本發明公開了一種dead SaCas9?Fok1系統及其構建方法與應用，由于SaCas9分子量小，p?dead SaCas9?Fok1重組質粒利用dead SaCas9替代傳統的dead SpCas9，降低SpCas9空間位阻對Fok1相互結合的影響，從而提高其打靶效率；dead SaCas9?Fok1系統需要配合2個21nt的Sa?sgRNA共同作用，Sa?sgRNA長于Sp?sgRNA(20nt)，且SaCas9識別的PAM序列為6nt，長于SpCas9的PAM(3nt)，所以當dead SaCas9?Fok1配合兩個Sa?sgRNA使用，進一步降低了脫靶效率。

技術領域

本發明涉及一種基因編輯系統，尤其是一種dead SaCas9-Fok1系統及其構建方法與應用。

背景技術

CRISPR基因編輯技術已經廣泛的應用于研究和生產中，是目前公認的第三代基因編輯技術(第一代，ZFN；第二代，TALEN；第三代，CRISPR)。相對于ZFN、TALEN等技術，CRISPR具有明顯的優勢，例如構建簡單、效率高使用成本低。根據細菌來源不同，目前已經研發出不同類型的CRISPR酶系統，例如SpCas9、SaCas9、NmCas9以及StCas9系統等，但所有的CRISPR系統均包含以下幾個部分，如圖1所示：1)PAM位點，位于靶序列的下游，只有幾個nt(例如，SpCas9/NGG；SaCas9/NNGRRT)，根據此位點來選取靶序列；2)sgRNA，識別并與切割位點結合的序列，一般在20nt左右；3)TracrRNA，連接于sgRNA之后的一段回文RNA序列；4)Cas9內切酶，含有2個獨特的活性位點，分別為在氨基末端的RuvC和蛋白質中部的HNH。CRISPR-Cas9基因編輯系統的工作原理見圖1所示，sgRNA、tracrRNA和Cas9組成復合體，識別并結合于sgRNA互補的序列，然后解開DNA雙鏈，形成R-loop，使sgRNA與互補鏈雜交，另一條鏈保持游離的單鏈狀態，然后由Cas9中的HNH活性位點剪切sgRNA的互補DNA鏈，RuvC活性位點剪切非互補鏈，最終引入DNA雙鏈斷裂(DSB)。
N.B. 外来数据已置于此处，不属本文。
(** * genblastA_to_gff3: the record parser and the feature emitter

    A shallow embedding of [genblastA_to_gff3.py] as CPython 3.11 runs it
    with its defaults.  Lines are strings over the code points 0..255;
    Python [int]s are [Z], and [int] of a text converts at most 4300 digits;
    Python [float]s are IEEE binary64 values, taken from the kernel
    library's [SpecFloat] with [prec = 53] and [emax = 1024], and [sum] adds
    from left to right; the generator [parse_genblastA] is a step function
    over an explicit record of its local variables. *)

From Stdlib Require Import String Ascii List ZArith Bool Lia.
From Stdlib Require Import SpecFloat Btauto QArith.
Import ListNotations.
Local Open Scope string_scope.
Local Open Scope Z_scope.

(** ** Python string operations used by the script *)

Module PyStr.

(** Characters Python 3 treats as white space in [str.split()] and
    [str.rstrip()], among the code points below 256:
    TAB, LF, VT, FF, CR, FS, GS, RS, US, SPACE, NEL and NBSP. *)
Definition is_space (c : ascii) : bool :=
  let n := nat_of_ascii c in
  (((9 <=? n) && (n <=? 13)) || ((28 <=? n) && (n <=? 32))
   || (n =? 133) || (n =? 160))%nat.

(** [\d] on code points below 256. *)
Definition is_digit (c : ascii) : bool :=
  let n := nat_of_ascii c in ((48 <=? n) && (n <=? 57))%nat.

Definition TAB : string := String (ascii_of_nat 9) EmptyString.
Definition LF : string := String (ascii_of_nat 10) EmptyString.

(** [line.startswith(p)] *)
Fixpoint startswith (p line : string) : bool :=
  match p, line with
  | EmptyString, _ => true
  | String a p', String b line' => Ascii.eqb a b && startswith p' line'
  | String _ _, EmptyString => false
  end.

(** [sub in line] *)
Fixpoint contains (sub line : string) : bool :=
  startswith sub line ||
  match line with
  | EmptyString => false
  | String _ line' => contains sub line'
  end.

(** [line.rstrip()] *)
Fixpoint rstrip (s : string) : string :=
  match s with
  | EmptyString => EmptyString
  | String c s' =>
      match rstrip s' with
      | EmptyString => if is_space c then EmptyString else String c EmptyString
      | r => String c r
      end
  end.

(** [line.split()]: the maximal runs of characters that are not white space.
    [cur] is the run being read, if one has been started. *)
Fixpoint split_aux (cur : option string) (s : string) : list string :=
  match s with
  | EmptyString => match cur with Some w => [w] | None => [] end
  | String c s' =>
      if is_space c
      then match cur with
           | Some w => w :: split_aux None s'
           | None => split_aux None s'
           end
      else match cur with
           | Some w => split_aux (Some (w ++ String c EmptyString)) s'
           | None => split_aux (Some (String c EmptyString)) s'
           end
  end.

Definition split (s : string) : list string := split_aux None s.

(** [sep.join(parts)] *)
Fixpoint join (sep : string) (parts : list string) : string :=
  match parts with
  | [] => EmptyString
  | [p] => p
  | p :: rest => p ++ sep ++ join sep rest
  end.

End PyStr.

(** ** The regular expressions

    Both patterns of the script are a sequence of literal texts and named
    groups, each group being one character class under [*], [+] or taken
    once, between an implicit [^] ([re.match] anchors at the start) and a
    final [$].  The matcher below is the backtracking one of [re]: a greedy
    repetition first takes as many characters as it can and gives them back
    one at a time while the rest of the pattern fails. *)

Module Re.

Inductive quant := Star | Plus | Once.

Inductive item :=
| Lit (text : string)
| Group (cls : ascii -> bool) (q : quant).

(** [$]: the end of the text, or just before a line feed that ends it. *)
Definition at_end (s : string) : bool :=
  match s with
  | EmptyString => true
  | String c EmptyString => Ascii.eqb c (ascii_of_nat 10)
  | _ => false
  end.

Fixpoint strip_prefix (p s : string) : option string :=
  match p, s with
  | EmptyString, _ => Some s
  | String a p', String b s' => if Ascii.eqb a b then strip_prefix p' s' else None
  | String _ _, EmptyString => None
  end.

(** A greedy repetition of [cls], at least [least] more characters, having
    taken [taken]; [k] matches the rest of the pattern. *)
Fixpoint greedy (cls : ascii -> bool) (k : string -> option (list string))
    (least : nat) (taken : string) (s : string) : option (list string) :=
  let stop :=
    match least with
    | O => option_map (cons taken) (k s)
    | S _ => None
    end in
  match s with
  | EmptyString => stop
  | String c s' =>
      if cls c
      then match greedy cls k (Nat.pred least) (taken ++ String c EmptyString) s' with
           | Some r => Some r
           | None => stop
           end
      else stop
  end.

(** The texts of the groups, in the order of the pattern. *)
Fixpoint rmatch (p : list item) (s : string) : option (list string) :=
  match p with
  | [] => if at_end s then Some [] else None
  | Lit t :: p' =>
      match strip_prefix t s with
      | Some s' => rmatch p' s'
      | None => None
      end
  | Group cls Once :: p' =>
      match s with
      | String c s' =>
          if cls c then option_map (cons (String c EmptyString)) (rmatch p' s')
          else None
      | EmptyString => None
      end
  | Group cls Star :: p' => greedy cls (rmatch p') 0 EmptyString s
  | Group cls Plus :: p' => greedy cls (rmatch p') 1 EmptyString s
  end.

Definition digit : ascii -> bool := PyStr.is_digit.
Definition is_char (x : ascii) (c : ascii) : bool := Ascii.eqb c x.
Definition other_than (x : ascii) (c : ascii) : bool := negb (Ascii.eqb c x).
(** [[+-]], [[\d.]] and [[-\d.]] *)
Definition sign (c : ascii) : bool := is_char "+" c || is_char "-" c.
Definition digit_dot (c : ascii) : bool := digit c || is_char "." c.
Definition minus_digit_dot (c : ascii) : bool := is_char "-" c || digit c || is_char "." c.

End Re.

(** ** The constants of the script *)

Definition START_STR : string := "//*****************START".
Definition END_STR : string := "//******************END".
Definition QUERY_NAME_STR : string := "//for query: ".
Definition HSP_STR : string := "HSP_ID".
CRISPR基因編輯具有以下特點：1、PAM序列一般只有幾個nt，統計發現其在基因組中出現的頻率很高，例如SpCas9/NGG在基因組中每35nt左右就會出現一次。2、sgRNA序列只有20nt左右，雖然使得我們在基因組中很容易選取靶向位點(針對相同長度的DNA序列，相對于ZFN、TALEN技術而言，CRISPR更容易選取到靶向位點)，但20nt左右的識別序列比較短，基因組中很容易出現相似的序列。綜上原因，CRISPR在科研上更具有廣泛的適用性。但站在應用的角度，CRISPR的缺點在于不僅可以切割靶向序列，同時也可能切割同源性較高的非靶向序列，即出現脫靶現象。此外還有研究發現，CRISPR能夠在一定程度上忍受sgRNA與靶位點的錯配，即靶向位點不需要完全與sgRNA序列配對，也可以被識別和切割，導致CRISPR可能出現更嚴重的脫靶現象。脫靶現象直接關系著CRISPR技術在臨床使用上的安全風險，嚴重阻礙了該技術往臨床應用方向的發展。